> Assignment: Within the entries below, the lines from the one with "assert (Hsuff : sufficient" through the one with "(** ** Low-stock signalling *)" are to be set down exactly, both ends kept.

> Data to process:

Lemma applyInventory_unfold st createId now workspace id booking service :
  NoDup (map Booking.id (bookings st)) ->
  find (isOwnBooking (ws_id workspace) id) (bookings st) = Some booking ->
  find (isServiceOf (ws_id workspace) booking) (services st) = Some service ->
  applyInventoryOnBookingCompleted env st createId now (ws_id workspace)
    (Booking.id booking)
  = match checkInventory st (ws_id workspace) (Service.inventoryRules service) with
    | Some e => (st, Some e)
    | None => (consumeInventory env createId now (ws_id workspace)
                 (Service.inventoryRules service) st, None)
    end.
Proof.
  intros Hnd Hfind Hsvc. unfold applyInventoryOnBookingCompleted.
  rewrite (find_by_unique_id (bookings st) _
             (fun item => String.eqb (Booking.id item) (Booking.id booking)
                          && String.eqb (Booking.workspaceId item) (ws_id workspace))
             booking Hnd Hfind).
  - unfold isServiceOf in Hsvc. rewrite Hsvc. reflexivity.
  - apply find_some in Hfind. destruct Hfind as [_ H]. unfold isOwnBooking in H.
    apply andb_true_iff in H. destruct H as [H _].
    apply andb_true_iff in H. destruct H as [_ H].
    rewrite String.eqb_refl, H. reflexivity.
  - intros x Hx. apply andb_true_iff in Hx. destruct Hx as [Hx _].
    apply String.eqb_eq in Hx. exact Hx.
Qed.


(** C10. An entry of the consumption list whose item id matches no item of
    the tenant's inventory is skipped by both loops: the sufficiency check
    and the inventory left by the deduction loop are those of the list
    without that entry. So a confirmed booking is completed whenever the
    other entries are satisfied, with nothing deducted for the unknown one;
    when every entry is unknown the completion succeeds and the inventory is
    untouched. *)
Theorem unknown_inventory_items_are_skipped (st : AppState) (createId : nat -> string)
    (now : Z) (workspace : Workspace) (id : string) (calendarEventId : option string)
    (booking : Booking.t) (service : Service.t)
    (before after : list Service.InventoryRule) (entry : Service.InventoryRule) :
  NoDup (map Booking.id (bookings st)) ->
  find (isOwnBooking (ws_id workspace) id) (bookings st) = Some booking ->
  Booking.status booking = confirmed ->
  find (isServiceOf (ws_id workspace) booking) (services st) = Some service ->
  Service.inventoryRules service = before ++ entry :: after ->
  unknownItem st (ws_id workspace) entry ->
  let ws := ws_id workspace in
  let result := patchBookingStatus env st createId now workspace id "completed"
                  calendarEventId in
  checkInventory st ws (before ++ entry :: after) = checkInventory st ws (before ++ after)
  /\ inventoryItems (consumeInventory env createId now ws (before ++ entry :: after) st)
     = inventoryItems (consumeInventory env createId now ws (before ++ after) st)
  /\ (sufficient st ws (before ++ after) ->
      exists st' booking',
        result = (st', Sent 200 booking')
        /\ Booking.status booking' = completed
        /\ inventoryItems st' = consumeItems now ws (before ++ after) (inventoryItems st))
  /\ (Forall (unknownItem st ws) (before ++ after) ->
      exists st' booking',
        result = (st', Sent 200 booking')
        /\ Booking.status booking' = completed
        /\ inventoryItems st' = inventoryItems st).
Proof.
  intros Hnd Hfind Hs Hsvc Hrules Hunk ws result.
  assert (Hcheck : checkInventory st ws (before ++ entry :: after)
                   = checkInventory st ws (before ++ after)).
  { clear Hrules. induction before as [|r l IH]; simpl.
    - unfold unknownItem in Hunk. fold ws in Hunk. rewrite Hunk. reflexivity.
    - destruct (find _ (inventoryItems st)); [|exact IH].
      destruct (_ <? _); [reflexivity|exact IH]. }
  assert (Hitems : consumeItems now ws (before ++ entry :: after) (inventoryItems st)
                   = consumeItems now ws (before ++ after) (inventoryItems st)).
  { unfold consumeItems. rewrite !fold_left_app. simpl.
    fold (consumeItems now ws before (inventoryItems st)).
    rewrite (consumeItems_find_none now ws before (inventoryItems st) ws
               (Service.itemId entry) Hunk).
    reflexivity. }
  assert (Hgo : sufficient st ws (before ++ after) ->
      exists st' booking',
        result = (st', Sent 200 booking')
        /\ Booking.status booking' = completed
        /\ inventoryItems st' = consumeItems now ws (before ++ after) (inventoryItems st)).
  { intros Hsuff.
    pose proof (applyInventory_unfold st createId now workspace id booking service
                  Hnd Hfind Hsvc) as Hinv.
    rewrite Hrules in Hinv. fold ws in Hinv. rewrite Hcheck in Hinv.
    apply checkInventory_sufficient in Hsuff. rewrite Hsuff in Hinv.
    destruct (patch_completed_success st createId now workspace id calendarEventId
                booking _ Hfind Hs Hinv) as (st' & b' & Hres & Hst & Hi & _).
    exists st', b'. split; [exact Hres|]. split; [exact Hst|].
    rewrite Hi, consumeInventory_items. exact Hitems. }
  split; [exact Hcheck|]. split; [|split; [exact Hgo|]].
  - rewrite !consumeInventory_items. exact Hitems.
  - intros Hall.
    assert (Hsuff : sufficient st ws (before ++ after)).
    { intros rule item Hin Hit. rewrite Forall_forall in Hall.
      specialize (Hall rule Hin). unfold unknownItem in Hall. congruence. }
    destruct (Hgo Hsuff) as (st' & b' & Hres & Hst & Hi).
    exists st', b'. split; [exact Hres|]. split; [exact Hst|].
    rewrite Hi. clear - Hall. revert Hall. generalize (before ++ after).
    intros l Hall. induction l as [|r l IH]; simpl; [reflexivity|].
    inversion Hall as [|? ? Hr Hl]; subst. unfold unknownItem in Hr. rewrite Hr.
    apply IH. exact Hl.
Qed.

End Completion.

(** ** Low-stock signalling *)

Section LowStock.

Variable env : Collaborators.

(** C7, as amended. A deduction that leaves the item at or below its
    threshold adds one low-stock alert, and one low-stock event unless an
    event of that item with the same digest is already recorded; whether the
    item was at or below the threshold before the deduction plays no part.
    A deduction that leaves the item above its threshold adds neither. *)
Theorem low_stock_signalled_after_deduction (st : AppState) (createId : nat -> string)
    (now : Z) (workspaceId : string) (k : nat) (rule : Service.InventoryRule)
    (item : InventoryItem.t) :
  find (isInventoryItem workspaceId (Service.itemId rule)) (inventoryItems st) = Some item ->
  let left := InventoryItem.quantityOnHand item - Service.quantity rule in
  let threshold := InventoryItem.lowStockThreshold item in
  let digest := eventHashOf env "inventory.low_stock" "inventory_item"
                  (InventoryItem.id item) (PayloadLowStock left threshold) in
  let st' := fst (consumeStep env createId now workspaceId (st, k) rule) in
  (left <= threshold ->
     alerts st'
     = alerts st ++ [Alert.mk (createId (1 + 2 * k)%nat) workspaceId
                       "inventory.low_stock" warning
                       (MsgLowStock (InventoryItem.name item) left) now]
     /\ (automationEvents st'
         = automationEvents st
           ++ [AutomationEvent.mk (createId (2 + 2 * k)%nat) workspaceId
                 "inventory.low_stock" "inventory_item" (InventoryItem.id item)
                 (PayloadLowStock left threshold) digest now]
         \/ (automationEvents st' = automationEvents st
             /\ exists event,
                  In event (automationEvents st)
                  /\ AutomationEvent.entityId event = InventoryItem.id item
                  /\ AutomationEvent.eventHash event = digest)))
  /\ (threshold < left ->
      alerts st' = alerts st /\ automationEvents st' = automationEvents st).
Proof.
  intros Hfind left threshold digest st'.
  unfold st', consumeStep. rewrite Hfind. cbv zeta. simpl InventoryItem.quantityOnHand.
  simpl InventoryItem.lowStockThreshold. simpl InventoryItem.name. simpl InventoryItem.id.
  fold left. fold threshold. split.
  - intros Hle. apply Z.leb_le in Hle. rewrite Hle. simpl fst.
    rewrite emitEvent_alerts. split; [reflexivity|].
    unfold emitEvent. fold digest.
    match goal with |- context [find ?p ?l] => destruct (find p l) as [ev|] eqn:Hev end.
    + right. split; [reflexivity|]. exists ev.
      apply find_some in Hev. destruct Hev as [Hin Hp]. simpl in Hin.
      split; [exact Hin|].
      repeat (apply andb_true_iff in Hp; destruct Hp as [Hp ?]).
      split; apply String.eqb_eq; assumption.
    + left. reflexivity.
  - intros Hgt. apply Z.leb_gt in Hgt. rewrite Hgt. simpl. split; reflexivity.
Qed.

End LowStock.

(** ** The availability rule store *)

Section RuleStore.

Lemma parseTimes_ok payload existing t msg a b :
  parseTimes payload existing t msg = inr (a, b) ->
  dateAtTimeIso2000 a < dateAtTimeIso2000 b.
Proof.
  unfold parseTimes.
  destruct (orElse (pl_startTime payload) _) as [s|]; [|discriminate].
  destruct (orElse (pl_endTime payload) _) as [e|]; [|discriminate].
  destruct (Z.leb_spec (dateAtTimeIso2000 e) (dateAtTimeIso2000 s)); [discriminate|].
  intros [= <- <-]. assumption.
Qed.

(** A weekly input that passes the parser is a valid weekly rule. *)
Lemma parse_weekly_valid payload existing value :
  parseAvailabilityRuleInput payload existing = inr value ->
  n_ruleType value = weekly ->
  exists weekday opens closes,
    validWeeklyInput value weekday opens closes /\ 0 <= weekday <= 6.
Proof.
  unfold parseAvailabilityRuleInput. intros H Hw.
  destruct (match pl_ruleType payload with
            | RawMissing => _ | RawEmpty => _ | RawKnown t => _ | RawOther => _ end)
    as [[| |]|]; try discriminate.
  - destruct (orElse (pl_weekday payload) _) as [wd|]; [|discriminate].
    destruct ((wd <? 0) || (6 <? wd)) eqn:Hr; [discriminate|].
    destruct (parseTimes payload existing weekly _) as [e|[a b]] eqn:Ht; [discriminate|].
    destruct (parsePacing payload existing weekly) as [e|[bm si]]; [discriminate|].
    inversion H; subst value. exists wd, a, b.
    apply orb_false_iff in Hr. destruct Hr as [H1 H2].
    apply Z.ltb_ge in H1. apply Z.ltb_ge in H2.
    split; [|lia]. unfold validWeeklyInput. simpl.
    repeat split. eapply parseTimes_ok; eassumption.
  - destruct (orElse (pl_date payload) _); [|discriminate].
    destruct (parseTimes payload existing date_override _) as [e|[a b]]; [discriminate|].
    destruct (parsePacing payload existing date_override) as [e|[bm si]]; [discriminate|].
    inversion H; subst value. discriminate Hw.
  - destruct (orElse (pl_date payload) _); [|discriminate].
    destruct (match pl_isClosedAllDay payload with Some b => b | None => _ end).
    + inversion H; subst value. discriminate Hw.
    + destruct (parseTimes payload existing date_block _) as [e|[a b]]; [discriminate|].
      inversion H; subst value. discriminate Hw.
Qed.

Lemma hasOverlappingRule_weekly st workspaceId serviceId value exclude existing
      weekday opensA closesA opensB closesB :
  validWeeklyInput value weekday opensA closesA ->
  In existing (availabilityRules st) ->
  AvailabilityRule.workspaceId existing = workspaceId ->
  AvailabilityRule.serviceId existing = serviceId ->
  isExcluded exclude (AvailabilityRule.id existing) = false ->
  validWeekly existing weekday opensB closesB ->
  timesOverlap opensA closesA opensB closesB ->
  hasOverlappingRule st workspaceId serviceId value exclude = true.
Proof.
  intros (Vt & Vw & Vs & Ve & _) Hin Hws Hsvc Hex (Et & Ew & Es & Ee & _) [O1 O2].
  unfold hasOverlappingRule. apply existsb_exists. exists existing.
  split; [exact Hin|].
  rewrite Hws, Hsvc, !String.eqb_refl, Hex. simpl.
  unfold normalizeAvailabilityRule. rewrite Et. simpl.
  rewrite Vt. simpl. rewrite Ew, Vw, Vs, Ve, Es, Ee. simpl.
  rewrite Z.eqb_refl. simpl. unfold overlap.
  apply andb_true_iff. split; apply Z.ltb_lt; assumption.
Qed.

(** C5. When a stored rule of the service is a valid weekly rule, the
    submitted rule parses as a valid weekly rule for the same weekday, and
    the two times-of-day intervals overlap, then creating the rule, and
    likewise updating another rule of the service to it, is refused with
    the conflict error and the state, so the rule store, stays as it
    was. *)
Theorem overlapping_weekly_rule_is_refused (st : AppState) (now : Z)
    (workspace : Workspace) (payload : RulePayload)
    (value : NormalizedAvailabilityRuleInput) (existing : AvailabilityRule.t)
    (weekday : Z) (opensA closesA opensB closesB : TimeOfDay) :
  In existing (availabilityRules st) ->
  AvailabilityRule.workspaceId existing = ws_id workspace ->
  validWeekly existing weekday opensB closesB ->
  validWeeklyInput value weekday opensA closesA ->
  timesOverlap opensA closesA opensB closesB ->
  (forall newId service,
     truthy (pl_serviceId payload) = true ->
     find (isServiceIn (ws_id workspace) (pl_serviceId payload)) (services st)
       = Some service ->
     AvailabilityRule.serviceId existing = pl_serviceId payload ->
     parseAvailabilityRuleInput payload None = inr value ->
     postAvailabilityRule st newId now workspace payload
     = (st, Failed 409 ErrOverlappingRule))
  /\ (forall id rule,
        find (isRuleOf (ws_id workspace) id) (availabilityRules st) = Some rule ->
        AvailabilityRule.serviceId existing = AvailabilityRule.serviceId rule ->
        AvailabilityRule.id existing <> AvailabilityRule.id rule ->
        parseAvailabilityRuleInput payload (Some rule) = inr value ->
        patchAvailabilityRule st now workspace id payload
        = (st, Failed 409 ErrOverlappingRule)).
Proof.
  intros Hin Hws Hex Hval Hov. split.
  - intros newId service Hsid Hsvc Hsame Hparse.
    unfold postAvailabilityRule. rewrite Hsid. simpl.
    unfold isServiceIn in Hsvc. rewrite Hsvc, Hparse.
    rewrite (hasOverlappingRule_weekly st (ws_id workspace) (pl_serviceId payload)
               value None existing weekday opensA closesA opensB closesB
               Hval Hin Hws Hsame eq_refl Hex Hov).
    reflexivity.
  - intros id rule Hrule Hsame Hne Hparse.
    unfold patchAvailabilityRule. unfold isRuleOf in Hrule. rewrite Hrule, Hparse.
    rewrite (hasOverlappingRule_weekly st (ws_id workspace)
               (AvailabilityRule.serviceId rule)
               value (Some (AvailabilityRule.id rule)) existing weekday
               opensA closesA opensB closesB Hval Hin Hws Hsame);
      [reflexivity| |exact Hex|exact Hov].
    simpl. apply andb_false_iff. right. apply String.eqb_neq. exact Hne.
Qed.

> Result of this task:
    assert (Hsuff : sufficient st ws (before ++ after)).
    { intros rule item Hin Hit. rewrite Forall_forall in Hall.
      specialize (Hall rule Hin). unfold unknownItem in Hall. congruence. }
    destruct (Hgo Hsuff) as (st' & b' & Hres & Hst & Hi).
    exists st', b'. split; [exact Hres|]. split; [exact Hst|].
    rewrite Hi. clear - Hall. revert Hall. generalize (before ++ after).
    intros l Hall. induction l as [|r l IH]; simpl; [reflexivity|].
    inversion Hall as [|? ? Hr Hl]; subst. unfold unknownItem in Hr. rewrite Hr.
    apply IH. exact Hl.
Qed.

End Completion.

(** ** Low-stock signalling *)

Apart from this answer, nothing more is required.